[[ RECORD EXCERPTS open ]]
Lemma unpad_pad (data padded : bytes) :
  pad data 16 = Return padded -> unpad padded 16 = Return data.
Proof.
  destruct (pad_16 data) as (b & Hb & ->). intros [= <-].
  pose proof (padding_len_range data) as Hr.
  pose proof (padded_length data) as Hl.
  set (n := padding_len data) in *.
  assert (Hlen : len (data ++ repeat b n) = len data + n)
    by (rewrite length_app, repeat_length; reflexivity).
  unfold unpad. rewrite Hlen.
  replace (len data + n =? 0) with false by (symmetry; apply Nat.eqb_neq; lia).
  replace ((len data + n) mod 16 =? 0) with true.
  2:{ symmetry. apply Nat.eqb_eq. rewrite Hl.
      rewrite Nat.mul_comm. apply Nat.Div0.mod_mul. }
  cbn [negb].
  assert (Hlast : last (data ++ repeat b n) x00 = b).
  { destruct n as [|m]; [lia|].
    replace (S m) with (m + 1) by lia.
    rewrite repeat_app, app_assoc. simpl. apply last_last. }
  rewrite Hlast, Hb.
  replace (n <? 1) with false by (symmetry; apply Nat.ltb_ge; lia).
  replace (Nat.min 16 (len data + n) <? n) with false
    by (symmetry; apply Nat.ltb_ge; lia).
  cbn [orb].
  destruct (@bchr_small n) as (b' & Hb' & Hn'); [lia|].
  rewrite Hb'. cbn [bind].
  assert (b' = b) as ->.
  { pose proof (Byte.of_to_nat b) as E1. pose proof (Byte.of_to_nat b') as E2.
    rewrite Hb in E1. rewrite Hn' in E2. congruence. }
  unfold Bytes.take_last, Bytes.drop_last. rewrite Hlen.
  replace (len data + n - n) with (len data) by lia.
  rewrite skipn_app, skipn_all, Nat.sub_diag. simpl.
  rewrite BytesFacts.eqb_refl. cbn [negb].
  rewrite firstn_app, firstn_all, Nat.sub_diag. simpl.
  rewrite app_nil_r. reflexivity.
Qed.

End PaddingFacts.

Module CipherFacts.
Import crypto_utils.

Lemma urandom_length (n : nat) (s : os_state) : len (fst (urandom n s)) = n.
Proof. unfold urandom. simpl. rewrite length_map, length_seq. reflexivity. Qed.

Lemma default_iterations_pos : (0 < default_iterations)%Z.
Proof. reflexivity. Qed.

Lemma not_password_false (password : unicode) :
  password <> [] -> not_password password = false.
Proof. destruct password; [congruence|reflexivity]. Qed.

Lemma not_salt_false (salt : bytes) : salt <> [] -> not_salt (Some salt) = false.
Proof. destruct salt; [congruence|reflexivity]. Qed.

(** [derive_key] with a salt that is not empty: no entropy is drawn and
    the outcome is that of PBKDF2 on the given salt. *)
Lemma derive_key_given (password : unicode) (salt : bytes) (iterations : Z)
      (s : os_state) :
  password <> [] -> salt <> [] ->
  derive_key password (Some salt) iterations s =
    (match (encoded <- encode password ;;
            KDF.PBKDF2 encoded salt 32 iterations)%py with
     | Return key => Return (key, salt)
     | Raise e => Raise (CryptoError ("Key derivation failed: " ++ str e)%string)
     end, s).
Proof.
  intros Hp Hs. unfold derive_key, io_bind, io_try, ret, lift, raise.
  rewrite (not_salt_false Hs), (not_password_false Hp).
  destruct (encode password) as [e|encoded]; cbn [bind]; [reflexivity|].
  destruct (KDF.PBKDF2 _ _ _ _); reflexivity.
Qed.

(** [derive_key] without a usable salt: sixteen bytes are drawn and used. *)
Lemma derive_key_fresh (password : unicode) (salt : option bytes)
      (iterations : Z) (s : os_state) :
  password <> [] -> not_salt salt = true ->
  derive_key password salt iterations s =
    (match (encoded <- encode password ;;
            KDF.PBKDF2 encoded (fst (urandom 16 s)) 32 iterations)%py with
     | Return key => Return (key, fst (urandom 16 s))
     | Raise e => Raise (CryptoError ("Key derivation failed: " ++ str e)%string)
     end, snd (urandom 16 s)).
Proof.
  intros Hp Hs. unfold derive_key, io_bind, io_try, ret, lift, raise, os_urandom.
  rewrite Hs, (not_password_false Hp).
  destruct (urandom 16 s) as [r s']. cbn [fst snd].
  destruct (encode password) as [e|encoded]; cbn [bind]; [reflexivity|].
  destruct (KDF.PBKDF2 _ _ _ _); reflexivity.
Qed.

Lemma AES_new_ok (k v : bytes) :
  len k = 32 -> len v = 16 -> AES.new k v = Return {| AES.key := k; AES.iv := v |}.
Proof.
  intros Hk Hv. unfold AES.new. rewrite Hk, Hv. reflexivity.
Qed.

Section BlockCipher.
Variable aes : AES.block_cipher.
Hypothesis aes_ok : AES.block_cipher_correct aes.

Lemma cbc_encrypt_length (n : nat) (k prev data : bytes) :
  len k = 32 -> len prev = 16 -> len data = 16 * n ->
  len (AES.cbc_encrypt aes n k prev data) = 16 * n.
Proof.
  intros Hk. revert prev data.
  induction n as [|n IH]; intros prev data Hp Hd; [reflexivity|].
  cbn [AES.cbc_encrypt]. unfold AES.block_size.
  assert (Hb : len (Bytes.strxor (firstn 16 data) prev) = 16).
  { rewrite BytesFacts.strxor_length; rewrite length_firstn; lia. }
  destruct (aes_ok _ _ Hk Hb) as [Hl _]. unfold AES.block_size in Hl.
  rewrite length_app, Hl, IH; [lia|exact Hl|].
  rewrite length_skipn. lia.
Qed.

Lemma cbc_decrypt_encrypt (n : nat) (k prev data : bytes) :
  len k = 32 -> len prev = 16 -> len data = 16 * n ->
  AES.cbc_decrypt aes n k prev (AES.cbc_encrypt aes n k prev data) = data.
Proof.
  intros Hk. revert prev data.
  induction n as [|n IH]; intros prev data Hp Hd.
  - destruct data; [reflexivity|discriminate].
  - cbn [AES.cbc_encrypt AES.cbc_decrypt]. unfold AES.block_size.
    assert (Hf : len (firstn 16 data) = 16) by (rewrite length_firstn; lia).
    assert (Hb : len (Bytes.strxor (firstn 16 data) prev) = 16).
    { rewrite BytesFacts.strxor_length; lia. }
    destruct (aes_ok _ _ Hk Hb) as [Hl Hinv]. unfold AES.block_size in Hl.
    set (c := AES.encrypt_block aes k _) in *.
    rewrite firstn_app, firstn_all2, Hl, Nat.sub_diag by lia.
    rewrite firstn_O, app_nil_r.
    rewrite skipn_app, skipn_all2, Hl, Nat.sub_diag by lia.
    rewrite skipn_O, app_nil_l.
    rewrite Hinv, BytesFacts.strxor_cancel by lia.
    rewrite IH; [apply firstn_skipn|exact Hl|].
    rewrite length_skipn. lia.
Qed.

(** What [encrypt_image] returns on a non-empty password that can be
    encoded: the salt and the IV are the next 32 bytes of the entropy
    source, the ciphertext is the CBC encryption of the padded image under
    the derived key. *)
Lemma encrypt_image_returns (image_data : bytes) (password : unicode)
      (encoded : bytes) (s : os_state) :
  password <> [] -> encode password = Return encoded ->
  let salt := fst (urandom 16 s) in
  let s1 := snd (urandom 16 s) in
  let iv := fst (urandom 16 s1) in
  exists key padded,
    KDF.PBKDF2 encoded salt 32 default_iterations = Return key /\
    len key = 32 /\
    Padding.pad image_data 16 = Return padded /\
    len padded = 16 * (len image_data / 16 + 1) /\
    encrypt_image aes image_data password s =
      (Return (salt, iv,
               AES.cbc_encrypt aes (len image_data / 16 + 1) key iv padded),
       snd (urandom 16 s1)).
Proof.
  intros Hp Henc salt s1 iv.
  destruct (KDFFacts.PBKDF2_32 encoded salt default_iterations_pos)
    as (key & Hkey & Hklen).
  destruct (PaddingFacts.pad_16 image_data) as (b & Hb & Hpad).
  pose proof (PaddingFacts.pad_16_length _ Hpad) as Hplen.
  exists key, (image_data ++ repeat b (Padding.padding_len image_data)).
  repeat split; try assumption.
  unfold encrypt_image, io_try, io_bind.
  rewrite derive_key_fresh by (assumption || reflexivity).
  fold salt s1. rewrite Henc. cbn [bind]. rewrite Hkey.
  unfold os_urandom. destruct (urandom 16 s1) as [iv' s2] eqn:E.
  assert (Hiv : len iv' = 16).
  { pose proof (urandom_length 16 s1) as H. rewrite E in H. exact H. }
  subst iv. cbn [fst snd lift ret].
  rewrite AES_new_ok by assumption. unfold AES.block_size at 1. rewrite Hpad.
  unfold AES.encrypt. cbn [AES.key AES.iv]. unfold AES.block_size.
  rewrite Hplen.
  replace ((16 * (len image_data / 16 + 1)) mod 16) with 0
    by (symmetry; rewrite Nat.mul_comm; apply Nat.Div0.mod_mul).
  replace (16 * (len image_data / 16 + 1) / 16) with (len image_data / 16 + 1)
    by (symmetry; rewrite Nat.mul_comm; apply Nat.div_mul; lia).
  reflexivity.
Qed.

(** [decrypt_image] undoes the CBC encryption of a padded image when it
    is given the salt the key was derived from. *)
Lemma decrypt_image_returns (image_data padded key salt iv encoded : bytes)
      (password : unicode) (n : nat) (s : os_state) :
  password <> [] -> salt <> [] -> encode password = Return encoded ->
  KDF.PBKDF2 encoded salt 32 default_iterations = Return key ->
  len key = 32 -> len iv = 16 ->
  Padding.pad image_data 16 = Return padded -> len padded = 16 * n ->
  decrypt_image aes (AES.cbc_encrypt aes n key iv padded) salt iv password s
    = (Return image_data, s).
Proof.
  intros Hp Hs Henc Hkey Hklen Hiv Hpad Hplen.
  unfold decrypt_image, io_try, io_bind.
  rewrite derive_key_given by assumption. rewrite Henc. cbn [bind].
  rewrite Hkey.
  cbn [lift ret]. rewrite AES_new_ok by assumption.
  unfold AES.decrypt. cbn [AES.key AES.iv]. unfold AES.block_size.
  rewrite cbc_encrypt_length by assumption.
  replace ((16 * n) mod 16) with 0
    by (symmetry; rewrite Nat.mul_comm; apply Nat.Div0.mod_mul).
  replace (16 * n / 16) with n
    by (symmetry; rewrite Nat.mul_comm; apply Nat.div_mul; lia).
  cbn [Nat.eqb negb].
  rewrite cbc_decrypt_encrypt by assumption.
  rewrite (PaddingFacts.unpad_pad _ Hpad). reflexivity.
Qed.
End BlockCipher.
[[ RECORD EXCERPTS closed ]]
# TASK GOAL
A verbatim transcription is needed of the lines above, starting at the line with "Lemma cbc_encrypt_length (n" and ending at the line with "cbn [AES.cbc_encrypt]. unfold", both included, and of nothing else.

# TASK SOLUTION
Lemma cbc_encrypt_length (n : nat) (k prev data : bytes) :
  len k = 32 -> len prev = 16 -> len data = 16 * n ->
  len (AES.cbc_encrypt aes n k prev data) = 16 * n.
Proof.
  intros Hk. revert prev data.
  induction n as [|n IH]; intros prev data Hp Hd; [reflexivity|].
  cbn [AES.cbc_encrypt]. unfold AES.block_size.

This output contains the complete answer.